PROMPT.
Your answer must consist of exactly the lines below, starting with the line with "replace (Zpos (digits2_pos" and going on through the line with "- split; [reflexivity|]. discriminate.", and nothing else.

Saved entries
(** C5 as stated fails on the counter: after five low frames the counter is
    5; a frame with all landmarks on one point is processed without an
    exception and leaves the counter at 0, not at 5. *)
Lemma C5_counterexample :
  degenerate CONFIG (face_of (fun _ => pt (dyadic 1 (-1)) (dyadic 1 (-1))) 468) = true
  /\ closedEyeCounter five_low = 5
  /\ exists s' ev,
       onResults CONFIG t0 collapsed five_low = Ok (s', ev)
       /\ closedEyeCounter s' = 0
       /\ closedEyeCounter s' <> closedEyeCounter five_low.
Proof.
  split; [vm_compute; reflexivity|]. split; [vm_compute; reflexivity|].
  eexists; eexists. split; [vm_compute; reflexivity|].
  split; [reflexivity|]. vm_compute. discriminate.
Qed.

(** ** Magnitudes through the operations *)

Lemma mag_le_mono (k k' : Z) (v : number) :
  k <= k' -> mag_le k v = true -> mag_le k' v = true.
Proof.
  destruct v; cbn; try congruence. intros Hk H.
  apply Z.leb_le. apply Z.leb_le in H. lia.
Qed.


Lemma Zdigits2_abs (z : Z) : Zdigits2 (Z.abs z) = Zdigits2 z.
Proof. destruct z; reflexivity. Qed.

Lemma Zdigits2_self (z : Z) : 0 <= z -> z < 2 ^ Zdigits2 z.
Proof.
  intros Hz. apply Zdigits2_le; try lia. apply Zdigits2_nonneg.
Qed.

Lemma binary_normalize_mag (z e k : Z) :
  Zdigits2 z + e <= k -> -1074 <= k <= 1023 ->
  mag_le (k + 1) (binary_normalize prec emax z e false) = true
  /\ exp_ok (binary_normalize prec emax z e false) = true.
Proof.
  intros Hd Hk.
  pose proof (binary_normalize_spec z e false) as Hr. cbv zeta in Hr.
  destruct (binary_normalize prec emax z e false); cbn [mag_le exp_ok]; try tauto.
  - destruct Hr as [_ Hr]. lia.
  - destruct Hr as (_ & _ & He & Hm & _). split; apply Z.leb_le; lia.
Qed.

(** The mantissas of a sum or difference, once aligned. *)
Lemma aligned_digits (sx sy : bool) (mx my : positive) (ex ey k : Z) (sub : bool) :
  Zpos (digits2_pos mx) + ex <= k ->
  Zpos (digits2_pos my) + ey <= k ->
  let ez := Z.min ex ey in
  let X := cond_Zopp sx (Zpos (fst (shl_align mx ex ez))) in
  let Y := cond_Zopp sy (Zpos (fst (shl_align my ey ez))) in
  Zdigits2 (if sub then X - Y else X + Y) + ez <= k + 1.
Proof.
  intros Hx Hy ez X Y.
  pose proof (shl_align_spec mx ex ez) as Hax.
  pose proof (shl_align_spec my ey ez) as Hay.
  subst X Y.
  destruct (shl_align mx ex ez) as [ax ex'], (shl_align my ey ez) as [ay ey'].
  cbn [fst]. destruct Hax as [Hex' Hax], Hay as [Hey' Hay].
  assert (Hex : ex' = ez) by (subst ez; lia).
  assert (Hey : ey' = ez) by (subst ez; lia).
  rewrite Hex in Hax. rewrite Hey in Hay.
  assert (Hdx : Zdigits2 (Zpos ax) = Zpos (digits2_pos mx) + (ex - ez)).
  { rewrite Hax, Zdigits2_shiftl; [reflexivity|lia|subst ez; lia]. }
  assert (Hdy : Zdigits2 (Zpos ay) = Zpos (digits2_pos my) + (ey - ez)).
  { rewrite Hay, Zdigits2_shiftl; [reflexivity|lia|subst ez; lia]. }
  pose proof (Zdigits2_self (Zpos ax) ltac:(lia)) as Hbx.
  pose proof (Zdigits2_self (Zpos ay) ltac:(lia)) as Hby.
  pose proof (Zdigits2_pos (Zpos ax) ltac:(lia)) as Hpx.
  assert (Hkz : 1 <= k - ez) by lia.
  assert (Hpx' : Zpos ax < 2 ^ (k - ez)).
  { eapply Z.lt_le_trans; [exact Hbx|]. apply Z.pow_le_mono_r; lia. }
  assert (Hpy' : Zpos ay < 2 ^ (k - ez)).
  { eapply Z.lt_le_trans; [exact Hby|]. apply Z.pow_le_mono_r; lia. }
  assert (Hpow : 2 ^ (k + 1 - ez) = 2 * 2 ^ (k - ez)).
  { replace (k + 1 - ez) with (Z.succ (k - ez)) by lia. apply Z.pow_succ_r. lia. }
  set (z := if sub then _ else _).
  assert (Hz : Z.abs z < 2 ^ (k + 1 - ez)).
  { subst z. rewrite Hpow. destruct sub, sx, sy; cbn [cond_Zopp]; lia. }
  rewrite <- Zdigits2_abs.
  apply (Zdigits2_le (Z.abs z) (k + 1 - ez)) in Hz; lia.
Qed.

Lemma add_mag (k : Z) (x y : number) :
  mag_le k x = true -> mag_le k y = true -> -1075 <= k <= 1022 ->
  mag_le (k + 2) (add x y) = true
  /\ (exp_ok x = true -> exp_ok y = true -> exp_ok (add x y) = true).
Proof.
  intros Hx Hy Hk.
  destruct x as [sx|sx| |sx mx ex], y as [sy|sy| |sy my ey]; try discriminate.
  - now destruct sx, sy.
  - split; [|auto]. cbn [add SFadd]. eapply mag_le_mono; [|exact Hy]. lia.
  - split; [|auto]. cbn [add SFadd]. eapply mag_le_mono; [|exact Hx]. lia.
  - cbn [mag_le] in Hx, Hy. apply Z.leb_le in Hx, Hy.
    pose proof (aligned_digits sx sy mx my ex ey k false Hx Hy) as Hd.
    cbv zeta in Hd.
    unfold add. cbn [SFadd].
    destruct (binary_normalize_mag _ _ (k + 1) Hd ltac:(lia)) as [H1 H2].
    replace (k + 2) with (k + 1 + 1) by lia. split; [exact H1|auto].
Qed.

Lemma sub_mag (k : Z) (x y : number) :
  mag_le k x = true -> mag_le k y = true -> -1075 <= k <= 1022 ->
  mag_le (k + 2) (sub x y) = true.
Proof.
  intros Hx Hy Hk.
  destruct x as [sx|sx| |sx mx ex], y as [sy|sy| |sy my ey]; try discriminate.
  - now destruct sx, sy.
  - cbn [sub SFsub]. cbn [mag_le] in *. apply Z.leb_le. apply Z.leb_le in Hy. lia.
  - cbn [sub SFsub]. eapply mag_le_mono; [|exact Hx]. lia.
  - cbn [mag_le] in Hx, Hy. apply Z.leb_le in Hx, Hy.
    pose proof (aligned_digits sx sy mx my ex ey k true Hx Hy) as Hd.
    cbv zeta in Hd.
    unfold sub. cbn [SFsub].
    destruct (binary_normalize_mag _ _ (k + 1) Hd ltac:(lia)) as [H1 H2].
    replace (k + 2) with (k + 1 + 1) by lia. exact H1.
Qed.

Lemma mul_mag (k k' : Z) (x y : number) :
  mag_le k x = true -> mag_le k' y = true -> -1074 <= k + k' <= 973 ->
  mag_le (k + k' + 1) (mul x y) = true /\ exp_ok (mul x y) = true.
Proof.
  intros Hx Hy Hk.
  destruct x as [sx|sx| |sx mx ex], y as [sy|sy| |sy my ey]; try discriminate;
    try (split; reflexivity).
  cbn [mag_le] in Hx, Hy. apply Z.leb_le in Hx, Hy.
  unfold mul. cbn [SFmul].
  pose proof (binary_round_aux_spec (xorb sx sy) (Zpos (mx * my)) (ex + ey) loc_Exact
                ltac:(lia)) as Hr.
  cbv zeta in Hr.
  pose proof (Zdigits2_mul (Zpos mx) (Zpos my) ltac:(lia) ltac:(lia)) as Hm.
  rewrite <- Pos2Z.inj_mul in Hm. cbn [Zdigits2] in Hm, Hr.
  pose proof (Pos2Z.is_pos (digits2_pos mx)). pose proof (Pos2Z.is_pos (digits2_pos my)).
  destruct (binary_round_aux _ _ _ _ _ _); cbn [mag_le exp_ok]; try tauto.
  - destruct Hr as [_ Hr]. lia.
  - destruct Hr as (_ & He & Hm' & _). split; apply Z.leb_le; lia.
Qed.

Lemma half_bounds (x : Z) : 2 * (x / 2) <= x <= 2 * (x / 2) + 1.
Proof.
  pose proof (Z.div_mod x 2 ltac:(lia)).
  pose proof (Z.mod_pos_bound x 2 ltac:(lia)). lia.
Qed.

Lemma Zdigits2_sqrt (a : Z) :
  0 < a -> Zdigits2 (Z.sqrt a) = (Zdigits2 a + 1) / 2.
Proof.
  intros Ha.
  pose proof (Zdigits2_pos a Ha) as Hd.
  pose proof (Zdigits2_self a ltac:(lia)) as Hhi.
  pose proof (proj1 (Zdigits2_ge a (Zdigits2 a) ltac:(lia) ltac:(lia)) (Z.le_refl _)) as Hlo.
  set (c := (Zdigits2 a + 1) / 2).
  assert (Hc : 1 <= c /\ Zdigits2 a <= 2 * c /\ 2 * c <= Zdigits2 a + 1)
    by (pose proof (half_bounds (Zdigits2 a + 1)); subst c; lia).
  pose proof (Z.sqrt_nonneg a) as Hq.
  assert (Hp1 : 0 <= 2 ^ c) by (apply Z.pow_nonneg; lia).
  assert (Hp2 : 0 <= 2 ^ (c - 1)) by (apply Z.pow_nonneg; lia).
  assert (H1 : a < 2 ^ c * 2 ^ c).
  { rewrite <- Z.pow_add_r by lia.
    eapply Z.lt_le_trans; [exact Hhi|]. apply Z.pow_le_mono_r; lia. }
  assert (H2 : 2 ^ (c - 1) * 2 ^ (c - 1) <= a).
  { rewrite <- Z.pow_add_r by lia.
    eapply Z.le_trans; [|exact Hlo]. apply Z.pow_le_mono_r; lia. }
  apply (proj1 (Z.sqrt_lt_square a (2 ^ c) ltac:(lia) Hp1)) in H1.
  apply (proj1 (Z.sqrt_le_square a (2 ^ (c - 1)) ltac:(lia) Hp2)) in H2.
  apply Z.le_antisymm.
  - apply Zdigits2_le; lia.
  - apply Zdigits2_ge; lia.
Qed.

Lemma sqrt_core_spec (m : positive) (e : Z) :
  let D := Zpos (digits2_pos m) + e in
  match SFsqrt_core_binary prec emax (Zpos m) e with
  | (q, e', _) =>
      0 < q /\ Zdigits2 q + e' = (D + 1) / 2
      /\ e' <= Z.max ((D + 1) / 2 - 53) (-1074)
  end.
Proof.
  intros D. unfold SFsqrt_core_binary.
  rewrite !Z.div2_div, fexp_eq. cbn [Zdigits2]. fold D.
  set (e' := Z.min (Z.max ((D + 1) / 2 - 53) (-1074)) (e / 2)).
  assert (Hs : 0 <= e - 2 * e') by (pose proof (half_bounds e); subst e'; lia).
  set (m' := match e - 2 * e' with
             | 0 => Zpos m
             | Zpos _ => Z.shiftl (Zpos m) (e - 2 * e')
             | Zneg _ => 0
             end).
  assert (Hm' : m' = Zpos m * 2 ^ (e - 2 * e')).
  { subst m'. destruct (e - 2 * e') as [|p|p] eqn:E; try lia.
    rewrite Z.shiftl_mul_pow2 by lia. reflexivity. }
  assert (Hpos : 0 < m').
  { rewrite Hm'. apply Z.mul_pos_pos; [lia|]. apply Z.pow_pos_nonneg; lia. }
  pose proof (Z.sqrtrem_sqrt m') as Hq.
  destruct (Z.sqrtrem m') as [q r]. cbn [fst] in Hq. subst q.
  assert (Hdm' : Zdigits2 m' = Zpos (digits2_pos m) + (e - 2 * e')).
  { rewrite Hm', Zdigits2_shiftl by lia. reflexivity. }
  pose proof (Zdigits2_sqrt m' Hpos) as Hdq.
  split; [|split].
  - assert (1 <= Z.sqrt m'); [|lia].
    apply Z.sqrt_le_square; lia.
  - rewrite Hdq, Hdm'. subst D.
    replace (Zpos (digits2_pos m) + (e - 2 * e') + 1)
      with (Zpos (digits2_pos m) + e + 1 + (- e') * 2) by lia.
    rewrite Z.div_add by lia. lia.
  - subst e'. lia.
Qed.

(** The square root of a finite non-negative value is finite; when the
    argument is not zero the root is at least 2^-537. *)
Lemma sqrt_mag (k : Z) (x : number) :
  sign_bit x = false -> exp_ok x = true -> mag_le k x = true -> k <= 2000 ->
  mag_le ((k + 1) / 2 + 1) (sqrt x) = true
  /\ (is_zero (sqrt x) = false -> mag_ge (-536) (sqrt x) = true).
Proof.
  intros Hs He Hk Hb.
  destruct x as [sx|sx| |sx m e]; try discriminate.
  - split; [reflexivity|]. discriminate.
  - cbn [sign_bit] in Hs. subst sx. cbn [exp_ok mag_le] in He, Hk.
    apply Z.leb_le in He, Hk.
    unfold sqrt. cbn [SFsqrt].
    pose proof (sqrt_core_spec m e) as Hc. cbv zeta in Hc.
    destruct (SFsqrt_core_binary prec emax (Zpos m) e) as [[q e'] l].
    destruct Hc as (Hq & Hdq & He').
    pose proof (binary_round_aux_spec false q e' l ltac:(lia)) as Hr.
    cbv zeta in Hr. rewrite Hdq in Hr.
    pose proof (half_bounds (Zpos (digits2_pos m) + e + 1)) as Hh1.
    pose proof (half_bounds (k + 1)) as Hh2.
    destruct (binary_round_aux prec emax false q e' l) as [s'|s'| |s' m3 e3];
      cbn [mag_le mag_ge is_zero]; try tauto.
    + destruct Hr as [_ Hr]. lia.
    + destruct Hr as [_ Hr]. lia.
    + destruct Hr as (_ & He3 & Hm3 & Hge). split.
      * apply Z.leb_le. lia.
      * intros _. apply Z.leb_le. specialize (Hge Hq ltac:(lia)). lia.
Qed.

(** Doubling keeps a lower bound. *)
Lemma mul_two_mag (j k : Z) (c : number) :
  mag_ge j c = true -> mag_le k c = true -> -1074 <= j -> k <= 1020 ->
  mag_ge (j + 1) (mul (of_Z 2) c) = true.
Proof.
  intros Hj Hk Hjb Hkb.
  destruct c as [s|s| |s m e]; try discriminate.
  cbn [mag_ge mag_le] in Hj, Hk. apply Z.leb_le in Hj, Hk.
  unfold mul. change (of_Z 2) with (S754_finite false 4503599627370496 (-51)).
  cbn [SFmul].
  pose proof (binary_round_aux_spec (xorb false s) (Zpos (4503599627370496 * m))
                (-51 + e) loc_Exact ltac:(lia)) as Hr.
  cbv zeta in Hr.
  assert (Hd : Zdigits2 (Zpos (4503599627370496 * m)) = Zpos (digits2_pos m) + 52).
  { rewrite Pos2Z.inj_mul, Z.mul_comm.
    change (Zpos 4503599627370496) with (2 ^ 52).
    rewrite Zdigits2_shiftl by lia. reflexivity. }
  rewrite Hd in Hr.
  destruct (binary_round_aux _ _ _ _ _ _) as [s'|s'| |s' m3 e3];
    cbn [mag_ge]; try tauto.
  - destruct Hr as [_ Hr]. lia.
  - destruct Hr as [_ Hr]. lia.
  - destruct Hr as (_ & He3 & Hm3 & Hge). apply Z.leb_le.
    specialize (Hge ltac:(lia) ltac:(lia)). lia.
Qed.

Lemma div_core_spec (m1 m2 : positive) (e1 e2 : Z) :
  let Dd := Zpos (digits2_pos m1) + e1 - (Zpos (digits2_pos m2) + e2) in
  match SFdiv_core_binary prec emax (Zpos m1) e1 (Zpos m2) e2 with
  | (q, e', _) =>
      0 <= q /\ e' <= Z.max (Dd - 53) (-1074)
      /\ Zdigits2 q + e' <= Z.max e' (Dd + 1)
  end.
Proof.
  intros Dd. unfold SFdiv_core_binary. rewrite fexp_eq. cbn [Zdigits2]. fold Dd.
  set (e' := Z.min (Z.max (Dd - 53) (-1074)) (e1 - e2)).
  assert (Hs : 0 <= e1 - e2 - e') by (subst e'; lia).
  set (m' := match e1 - e2 - e' with
             | 0 => Zpos m1
             | Zpos _ => Z.shiftl (Zpos m1) (e1 - e2 - e')
             | Zneg _ => 0
             end).
  assert (Hm' : m' = Zpos m1 * 2 ^ (e1 - e2 - e')).
  { subst m'. destruct (e1 - e2 - e') as [|p|p] eqn:E; try lia.
    rewrite Z.shiftl_mul_pow2 by lia. reflexivity. }
  assert (Hpos : 0 < m').
  { rewrite Hm'. apply Z.mul_pos_pos; [lia|]. apply Z.pow_pos_nonneg; lia. }
  pose proof (Z_div_mod m' (Zpos m2) ltac:(lia)) as Hdm.
  destruct (Z.div_eucl m' (Zpos m2)) as [q r]. destruct Hdm as [Hdm Hr].
  assert (Hq : 0 <= q) by nia.
  split; [exact Hq|]. split; [subst e'; lia|].
  assert (Hdm' : Zdigits2 m' = Zpos (digits2_pos m1) + (e1 - e2 - e')).
  { rewrite Hm', Zdigits2_shiftl by lia. reflexivity. }
  pose proof (Zdigits2_self m' ltac:(lia)) as Hhi. rewrite Hdm' in Hhi.
  pose proof (digits2_pos_bounds m2) as [Hlo2 _].
  set (t := Zpos (digits2_pos m1) + (e1 - e2 - e') - Zpos (digits2_pos m2) + 1).
  assert (Hdq : Zdigits2 q <= Z.max 0 t).
  { destruct (Z.le_gt_cases 0 t) as [Ht|Ht].
    - rewrite Z.max_r by lia. apply Zdigits2_le; try lia.
      destruct (Z.lt_ge_cases q (2 ^ t)) as [|Hge]; [assumption|exfalso].
      assert (Hp : 2 ^ t * 2 ^ (Zpos (digits2_pos m2) - 1)
                   = 2 ^ (Zpos (digits2_pos m1) + (e1 - e2 - e'))).
      { rewrite <- Z.pow_add_r by lia. f_equal. subst t. lia. }
      assert (0 < 2 ^ (Zpos (digits2_pos m2) - 1)) by (apply Z.pow_pos_nonneg; lia).
      nia.
    - rewrite Z.max_l by lia.
      assert (Hle : 2 ^ (Zpos (digits2_pos m1) + (e1 - e2 - e'))
                    <= 2 ^ (Zpos (digits2_pos m2) - 1)).
      { apply Z.pow_le_mono_r; subst t; lia. }
      assert (q = 0) by nia. subst q. cbn. lia. }
  subst t Dd. lia.
Qed.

RESPONSE TO THIS TASK.
    replace (Zpos (digits2_pos m) + (e - 2 * e') + 1)
      with (Zpos (digits2_pos m) + e + 1 + (- e') * 2) by lia.
    rewrite Z.div_add by lia. lia.
  - subst e'. lia.
Qed.

(** The square root of a finite non-negative value is finite; when the
    argument is not zero the root is at least 2^-537. *)
Lemma sqrt_mag (k : Z) (x : number) :
  sign_bit x = false -> exp_ok x = true -> mag_le k x = true -> k <= 2000 ->
  mag_le ((k + 1) / 2 + 1) (sqrt x) = true
  /\ (is_zero (sqrt x) = false -> mag_ge (-536) (sqrt x) = true).
Proof.
  intros Hs He Hk Hb.
  destruct x as [sx|sx| |sx m e]; try discriminate.
  - split; [reflexivity|]. discriminate.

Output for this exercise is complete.